My parents sent my wife and me some calla lilies for Easter. In contrast to most of the plants we try to grow, they’re still pretty and blooming today, and that’s reason to celebrate. We’ve been fortunate enough to finish our vaccine regimen, too, and that’s another reason. It seems a bit late this year, but spring is here, and there’s hope around. My prayer is that you too have some of that hope today.
Recently on VerseNotes
If you’ve been around Versenotes for a while, you already know I love numbers. I did a whole series on numbers in Revelation, and I built an infographic to help me understand why the number and order of the tribes of Israel changed. The author of Esther is a kindred spirit; he built in a number of numbers to help us make sense of the book. This post attempts to collect and understand them.
I noticed something weird about the tribes of Caleb and Joshua and the split kingdoms after King Solomon’s death.
Delight in the Details
Each newsletter, I’m going to highlight a little detail I’ve enjoyed.

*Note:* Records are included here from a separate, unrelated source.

Lemma proxy_deleteOwnProperty self P w w' : i_deleteOwnProperty (pm self) P w = (w', inl true) ->
  forall F, proxy_facts self w (HasProperty (key P) F) -> ~ proxy_covered F.
Proof.
  intros E F Hf Hc. apply with_trap_returns in E as (t & hd & tr & w1 & Ht & L & [E|E]); apply (proxy_facts_at self w t) in Hf; try assumption.
  { apply (inv_deleteOwnProperty _ _ _ _ _ _ _ (target_keeps t) P w1 w' E F); [now apply (facts_kept w w1)|]. apply Hc. }
  step E (goes_on_trap tr hd [t; toPropertyKeyValue P]). destruct x; [|discriminate]. cbn [negb] in E.
  step E (go_getOwnProperty engine t P). step E (goes_on_undefined x t).
  destruct (gone_uncovered F t P w w0 w2 w3 x x0 ltac:(assumption) E1 E2 Hf Hc) as [-> Hg]. rewrite Hg in E. discriminate.
Qed.

Lemma not_all_covered : ~ forall F, proxy_covered F.
Proof. intros H. destruct (H (FixedData true None)) as (_ & _ & e & v & F & _). discriminate. Qed.
Lemma described_configurable D : g_isConfigurable (described D) = isConfigurable D.
Proof. unfold described. now destruct (isDataDescriptor D). Qed.

(** A description by a trap that was accepted. *)
Lemma description_accepted t P w w0 w1 w2 w3 r ext d (D := completePropertyDescriptor d) :
  later w w0 -> i_getOwnProperty (methods t) P w0 = (w1, inl r) -> later w1 w2 -> i_isExtensible (methods t) w2 = (w3, inl ext) ->
  isCompatiblePropertyDescriptor h ext D r = true ->
  negb (isConfigurable D) && match r with
    | None => true
    | Some g => g_isConfigurable g || (isWritablePresent D && negb (isWritable D) && g_isWritable g)
    end = false ->
  (forall F, facts t w (HasProperty (key P) F) -> proxy_covered' F -> describes same F (described D)) /\
  ~ facts t w (Absent (key P)) /\
  (isConfigurable D = false -> exists F, (forall this, matches same (fixed_of this (described D)) F) /\ facts t w3 (HasProperty (key P) F)).
Proof.
  intros L E0 L1 E2 Hc Hch. destruct (target_property t P w w0 w1 r L E0) as [A B].
  pose proof (later_trans w w0 w1 L (goes_on_step _ _ _ _ (go_getOwnProperty engine t P) E0)) as L01. split; [|split].
  - intros F Hf [Hcov Hcov']. specialize (A F Hf). destruct r as [g|]; [|contradiction]. destruct (A Hcov') as [Hg Hm]. split.
    + rewrite described_configurable. now destruct (compatible_fixed ext D g Hg Hc) as [-> _].
    + intros this. exact (proj1 (described_matches ext d g this Hg Hc) F (Hm ValueUndefined)).
  - intros Hf. rewrite (B Hf) in Hc. cbn in Hc. subst ext. apply (inv_isExtensible _ _ _ _ _ _ _ (target_keeps t) w2 w3 true E2).
    apply (facts_kept w w2); [now apply (later_trans w w1)|]. now apply (facts_absent t w (key P)).
  - intros HD. rewrite HD in Hch. destruct r as [g|]; [|discriminate]. cbn [negb andb] in Hch. apply orb_false_iff in Hch as [Hg Hch].
    destruct (inv_getOwnProperty _ _ _ _ _ _ _ (target_keeps t) P w0 w1 (Some g) E0) as (_ & _ & C). destruct (C Hg) as (F & Hm & Hf).
    exists F. split; [intros this; exact (proj2 (described_matches ext d g this Hg Hc) Hch F (Hm ValueUndefined))|].
    apply (facts_kept w1 w3); [|assumption]. apply (later_trans w1 w2); [assumption|]. exact (goes_on_step _ _ _ _ (go_isExtensible engine t) E2).
Qed.

Lemma proxy_getOwnProperty self P w w' r : i_getOwnProperty (pm self) P w = (w', inl r) ->
  (forall F, proxy_facts self w (HasProperty (key P) F) -> match r with Some g => proxy_covered' F -> describes same F g | None => ~ proxy_covered F end) /\
  (proxy_facts self w (Absent (key P)) -> r = None) /\
  match r with
  | Some g => g_isConfigurable g = false ->
      exists F, (forall this, matches same (fixed_of this g) F) /\ proxy_facts self w' (HasProperty (key P) F)
  | None => (forall F, proxy_covered F) -> proxy_facts self w NotExtensible -> proxy_facts self w' (Absent (key P))
  end.
Proof.
  intros E. apply with_trap_returns in E as (t & hd & tr & w1 & Ht & L & [E|E]).
  { pose proof (goes_on_step _ _ _ _ (go_getOwnProperty engine t P) E) as L1.
    destruct (target_property t P w w1 w' r L E) as [A B]. destruct (inv_getOwnProperty _ _ _ _ _ _ _ (target_keeps t) P w1 w' r E) as (_ & _ & C).
    split; [|split].
    - intros F Hf. specialize (A F (proxy_facts_at self w t _ Ht Hf)). destruct r; [intros [_ H]; auto|intros [H _]; auto].
    - intros Hf. now apply B, (proxy_facts_at self).
    - destruct r as [g|]; [|intros H; now destruct not_all_covered]. intros Hg. destruct (C Hg) as (F & Hm & Hf). exists F.
      split; [assumption|]. apply (proxy_facts_later self w w' t); [assumption|now apply (later_trans w w1)|assumption]. }
  step E (go_call engine tr hd [t; toPropertyKeyValue P]). destruct (negb _ && negb _) in E; [discriminate|].
  step E (go_getOwnProperty engine t P). destruct (isUndefined x).
  - step E (goes_on_undefined x0 t).
    assert (r = None /\ forall F, facts t w (HasProperty (key P) F) -> ~ proxy_covered F) as [-> HF].
    { split.
      - destruct x1; [now apply ret_returns in E as [-> ->]|]. destruct (negb _); [discriminate|]. returns E.
        destruct (negb a); [discriminate|]. now apply ret_returns in E as [-> ->].
      - intros F Hf Hc. destruct (gone_uncovered F t P w w0 w2 w3 x0 x1 ltac:(assumption) E1 E2 Hf Hc) as [-> Hg]. rewrite Hg in E. discriminate. }
    split; [intros F Hf; now apply HF, (proxy_facts_at self)|]. split; [reflexivity|]. intros Hall; now destruct not_all_covered.
  - step E (goes_on_descriptor x). step E (go_isExtensible engine t).
    destruct (isCompatiblePropertyDescriptor h x2 (completePropertyDescriptor x1) x0) eqn:Ec; [|discriminate]. cbn [negb] in E.
    destruct (negb (isConfigurable (completePropertyDescriptor x1)) && _) eqn:Ech; [discriminate|].
    assert (w' = w4 /\ r = Some (described (completePropertyDescriptor x1))) as [-> ->]
      by (unfold described; destruct (isDataDescriptor _); apply ret_returns in E as [-> ->]; now split).
    destruct (description_accepted t P w w0 w2 w3 w4 x0 x2 x1 ltac:(assumption) E1 (goes_on_step _ _ _ _ (goes_on_descriptor x) E2) E3 Ec Ech) as (A & B & C).
    split; [intros F Hf; now apply A, (proxy_facts_at self)|]. split; [intros Hf; destruct B; now apply (proxy_facts_at self)|].
    rewrite described_configurable. intros HD. destruct (C HD) as (F & Hm & Hf). exists F. split; [assumption|].
    now apply (proxy_facts_later self w w4 t).
Qed.

Lemma goes_on_list o n : forall i, goes_on (listFromArrayLike h getIndexedProperty o n i).
Proof.
  induction n as [|n IH]; intros i; [apply goes_on_ret|]. cbn [listFromArrayLike]. apply goes_on_bind; [apply engine|intros x].
  destruct (negb _); [apply goes_on_throw|]. apply goes_on_bind; [apply IH|intros; apply goes_on_ret].
Qed.
Lemma goes_on_array_like o : goes_on (createListFromArrayLike h length getIndexedProperty o).
Proof.
  unfold createListFromArrayLike. destruct (negb _); [apply goes_on_throw|]. apply goes_on_bind; [apply engine|intros; apply goes_on_list].
Qed.
Lemma list_of_keys o n : forall i w w' l, listFromArrayLike h getIndexedProperty o n i w = (w', inl l) ->
  forall x, x ∈ l -> isString h x || isSymbol h x = true.
Proof.
  induction n as [|n IH]; intros i w w' l E x Hx; cbn [listFromArrayLike] in E.
  - apply ret_returns in E as [_ ->]. now apply not_elem_of_nil in Hx.
  - returns E. destruct (isString h a || isSymbol h a) eqn:Ek; [|discriminate]. cbn [negb] in E. returns E.
    apply ret_returns in E as [_ ->]. apply elem_of_cons in Hx as [->|Hx]; [assumption|]. now apply (IH (i + 1) w0 w1 a0).
Qed.

Lemma goes_on_split t keys : goes_on (split_keys methods name_of t keys).
Proof.
  induction keys as [|k keys IH]; [apply goes_on_ret|]. cbn [split_keys]. apply goes_on_bind; [apply engine|intros r].
  apply goes_on_bind; [apply IH|intros [c n]]. destruct r as [g|]; [destruct (negb _)|]; apply goes_on_ret.
Qed.
(** Keys that the facts fix are found to be not configurable. *)
Lemma split_fixed t w keys : forall w1 w2 c n, later w w1 -> split_keys methods name_of t keys w1 = (w2, inl (c, n)) ->
  (forall x, x ∈ keys <-> x ∈ c \/ x ∈ n) /\
  (forall x F, x ∈ keys -> facts t w (HasProperty (key_of x) F) -> proxy_covered' F -> x ∈ n).
Proof.
  induction keys as [|k keys IH]; intros w1 w2 c n L E; cbn [split_keys] in E.
  - apply ret_returns in E as [_ [= -> ->]]. split; intros x; [|intros F Hx; now apply not_elem_of_nil in Hx].
    rewrite elem_of_nil. tauto.
  - step E (go_getOwnProperty engine t (name_of k)). returns E. destruct a as [c' n'].
    destruct (IH w0 w3 c' n' ltac:(assumption) E1) as [A B].
    destruct (target_property t (name_of k) w w1 w0 x L E0) as [C _].
    assert ((c = c' /\ n = k :: n') \/ (c = k :: c' /\ n = n' /\ forall F, facts t w (HasProperty (key_of k) F) -> ~ proxy_covered' F)) as Hcn.
    { destruct x as [g|].
      - destruct (g_isConfigurable g) eqn:Eg; cbn [negb] in E; apply ret_returns in E as [_ [= -> ->]]; [right|now left].
        split; [reflexivity|]. split; [reflexivity|]. intros F Hf [_ Hc]. destruct (C F Hf Hc) as [Hg _]. congruence.
      - apply ret_returns in E as [_ [= -> ->]]. right. split; [reflexivity|]. split; [reflexivity|]. intros F Hf [Hc _]. exact (C F Hf Hc). }
    split.
    + intros y. rewrite elem_of_cons, A. destruct Hcn as [[-> ->]|(-> & -> & _)]; rewrite elem_of_cons; tauto.
    + intros y F Hy Hf Hc. apply elem_of_cons in Hy as [->|Hy].
      * destruct Hcn as [[_ ->]|(_ & _ & N)]; [left|destruct (N F Hf Hc)].
      * specialize (B y F Hy Hf Hc). destruct Hcn as [[_ ->]|(_ & -> & _)]; [now right|assumption].
Qed.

Recently, I’ve been enamored with what I’m calling “Very Minor Prophets”: the ones who show up in Scripture, but don’t get their own books.
Hanani the seer plays a sadly common role for prophets: informing kings when they have strayed from God. King Asa of Judah had ruled for thirty-five good years. Not all of them were peaceful, but he followed God. But then, in the thirty-sixth year, King Baasha of Israel invaded Judah. Asa sent treasures from the Temple to King Ben-hadad of Syria as a bribe to break his allegiance to Baasha and join Asa. Ben-hadad agreed, and Baasha retreated.
Hanani came to Asa to remind him that God had previously been faithful in Asa’s wars against Ethiopia and Libya. He prophesied that because Asa depended on Syria instead of God, Asa will be at war “from now on” (2 Chronicles 16:9).
Asa, no longer the God-seeking man he had been, threw Hanani into prison. Ignoring God’s prophets is never a good idea; the Chronicler records that “at that time Asa also began to oppress some of his people.” Six years later, Asa died from a fatal foot disease.